- What is expected: Please show each line of the listing where "decide" is present.

- Stored data:
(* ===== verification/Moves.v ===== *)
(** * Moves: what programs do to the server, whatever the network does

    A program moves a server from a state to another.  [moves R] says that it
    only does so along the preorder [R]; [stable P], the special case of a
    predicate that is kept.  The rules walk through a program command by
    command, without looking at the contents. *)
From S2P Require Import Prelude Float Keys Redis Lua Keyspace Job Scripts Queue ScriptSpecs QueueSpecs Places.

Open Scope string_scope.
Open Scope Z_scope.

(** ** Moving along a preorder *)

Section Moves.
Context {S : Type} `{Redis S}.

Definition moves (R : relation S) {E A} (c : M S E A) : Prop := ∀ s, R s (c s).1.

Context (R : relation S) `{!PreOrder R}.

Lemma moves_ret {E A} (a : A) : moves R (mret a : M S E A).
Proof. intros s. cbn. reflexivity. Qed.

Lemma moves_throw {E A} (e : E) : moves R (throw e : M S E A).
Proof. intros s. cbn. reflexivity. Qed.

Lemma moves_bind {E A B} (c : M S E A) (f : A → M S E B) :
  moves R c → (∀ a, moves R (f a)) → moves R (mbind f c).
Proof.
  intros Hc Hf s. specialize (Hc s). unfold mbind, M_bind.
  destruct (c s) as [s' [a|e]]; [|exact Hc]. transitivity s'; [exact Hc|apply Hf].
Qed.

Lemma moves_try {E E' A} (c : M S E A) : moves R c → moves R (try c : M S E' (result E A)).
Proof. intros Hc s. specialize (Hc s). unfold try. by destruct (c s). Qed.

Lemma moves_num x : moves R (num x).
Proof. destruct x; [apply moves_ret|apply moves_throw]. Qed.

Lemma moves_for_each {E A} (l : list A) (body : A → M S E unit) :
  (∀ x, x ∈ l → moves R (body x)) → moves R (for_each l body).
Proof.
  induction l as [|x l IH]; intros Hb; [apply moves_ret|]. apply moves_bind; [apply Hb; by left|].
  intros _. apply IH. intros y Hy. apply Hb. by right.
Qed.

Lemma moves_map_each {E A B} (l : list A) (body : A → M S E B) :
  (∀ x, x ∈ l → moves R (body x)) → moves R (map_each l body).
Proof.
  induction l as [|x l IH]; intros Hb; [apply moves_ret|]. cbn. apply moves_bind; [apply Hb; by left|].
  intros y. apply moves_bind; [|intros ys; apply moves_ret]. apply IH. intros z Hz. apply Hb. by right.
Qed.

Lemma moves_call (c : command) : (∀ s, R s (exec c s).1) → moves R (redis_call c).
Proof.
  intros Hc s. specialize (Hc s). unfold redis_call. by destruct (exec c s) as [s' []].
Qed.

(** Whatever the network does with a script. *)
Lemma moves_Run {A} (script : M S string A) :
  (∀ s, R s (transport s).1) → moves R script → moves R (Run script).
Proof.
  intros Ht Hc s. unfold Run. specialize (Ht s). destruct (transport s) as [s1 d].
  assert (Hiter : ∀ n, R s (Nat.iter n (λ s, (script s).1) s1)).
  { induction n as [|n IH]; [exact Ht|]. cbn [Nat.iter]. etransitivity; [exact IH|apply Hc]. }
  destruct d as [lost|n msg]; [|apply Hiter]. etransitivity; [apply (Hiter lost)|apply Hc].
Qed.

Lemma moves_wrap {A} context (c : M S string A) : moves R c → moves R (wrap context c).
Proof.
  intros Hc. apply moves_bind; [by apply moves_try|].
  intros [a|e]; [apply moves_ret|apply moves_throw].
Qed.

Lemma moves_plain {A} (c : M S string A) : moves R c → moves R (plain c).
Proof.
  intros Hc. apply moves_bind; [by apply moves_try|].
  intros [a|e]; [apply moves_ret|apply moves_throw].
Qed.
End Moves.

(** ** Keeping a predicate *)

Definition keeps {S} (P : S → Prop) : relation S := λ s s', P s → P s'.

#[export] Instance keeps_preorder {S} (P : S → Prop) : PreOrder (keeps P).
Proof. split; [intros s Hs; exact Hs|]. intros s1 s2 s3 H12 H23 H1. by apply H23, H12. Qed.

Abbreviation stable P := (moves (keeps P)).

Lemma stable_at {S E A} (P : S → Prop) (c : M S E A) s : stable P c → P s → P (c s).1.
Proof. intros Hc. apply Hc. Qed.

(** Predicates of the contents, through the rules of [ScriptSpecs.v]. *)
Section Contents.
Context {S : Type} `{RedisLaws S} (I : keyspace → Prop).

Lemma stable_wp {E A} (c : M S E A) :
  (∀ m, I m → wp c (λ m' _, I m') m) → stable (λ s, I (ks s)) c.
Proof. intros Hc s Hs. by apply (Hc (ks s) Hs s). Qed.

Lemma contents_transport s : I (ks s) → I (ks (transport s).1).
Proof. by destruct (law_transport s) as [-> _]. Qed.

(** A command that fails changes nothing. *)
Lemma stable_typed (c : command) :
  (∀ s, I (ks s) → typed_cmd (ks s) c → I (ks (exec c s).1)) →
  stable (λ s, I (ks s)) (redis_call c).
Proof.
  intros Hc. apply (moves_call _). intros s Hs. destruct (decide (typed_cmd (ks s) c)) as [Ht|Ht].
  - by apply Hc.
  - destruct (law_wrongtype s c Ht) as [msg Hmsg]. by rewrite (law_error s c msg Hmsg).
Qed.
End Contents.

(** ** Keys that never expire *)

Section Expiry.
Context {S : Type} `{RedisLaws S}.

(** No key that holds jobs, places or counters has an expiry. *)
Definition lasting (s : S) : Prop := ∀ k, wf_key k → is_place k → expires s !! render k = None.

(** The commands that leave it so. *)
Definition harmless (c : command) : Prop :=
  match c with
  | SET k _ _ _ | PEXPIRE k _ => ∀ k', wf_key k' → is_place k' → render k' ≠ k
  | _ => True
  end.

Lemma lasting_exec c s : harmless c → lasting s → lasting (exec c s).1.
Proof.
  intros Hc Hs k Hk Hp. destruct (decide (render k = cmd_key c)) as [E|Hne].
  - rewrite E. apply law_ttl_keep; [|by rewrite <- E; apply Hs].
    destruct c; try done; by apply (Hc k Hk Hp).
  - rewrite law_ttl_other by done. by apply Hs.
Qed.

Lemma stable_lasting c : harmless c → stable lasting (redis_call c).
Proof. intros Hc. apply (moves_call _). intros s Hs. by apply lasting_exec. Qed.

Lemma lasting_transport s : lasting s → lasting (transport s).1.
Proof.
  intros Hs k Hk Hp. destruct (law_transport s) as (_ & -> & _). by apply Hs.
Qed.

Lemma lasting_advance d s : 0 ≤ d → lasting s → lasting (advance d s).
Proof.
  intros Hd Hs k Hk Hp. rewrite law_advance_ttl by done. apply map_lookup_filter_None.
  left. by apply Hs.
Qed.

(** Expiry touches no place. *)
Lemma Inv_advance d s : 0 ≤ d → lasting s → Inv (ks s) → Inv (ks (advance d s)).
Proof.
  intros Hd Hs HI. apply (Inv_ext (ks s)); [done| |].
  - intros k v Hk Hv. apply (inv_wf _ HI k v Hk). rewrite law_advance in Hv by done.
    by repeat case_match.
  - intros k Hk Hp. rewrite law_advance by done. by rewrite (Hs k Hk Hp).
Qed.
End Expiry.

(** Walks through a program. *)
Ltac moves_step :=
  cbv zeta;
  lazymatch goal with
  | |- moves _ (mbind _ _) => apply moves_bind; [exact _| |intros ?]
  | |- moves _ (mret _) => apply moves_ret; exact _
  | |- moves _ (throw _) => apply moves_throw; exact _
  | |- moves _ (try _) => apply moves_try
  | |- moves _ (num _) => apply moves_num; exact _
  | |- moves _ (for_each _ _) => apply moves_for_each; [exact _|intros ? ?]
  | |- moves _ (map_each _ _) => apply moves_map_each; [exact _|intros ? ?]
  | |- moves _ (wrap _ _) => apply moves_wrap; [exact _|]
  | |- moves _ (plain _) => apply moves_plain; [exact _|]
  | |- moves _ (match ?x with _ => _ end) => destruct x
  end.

- Solution to this problem:
  intros Hc. apply (moves_call _). intros s Hs. destruct (decide (typed_cmd (ks s) c)) as [Ht|Ht].
  intros Hc Hs k Hk Hp. destruct (decide (render k = cmd_key c)) as [E|Hne].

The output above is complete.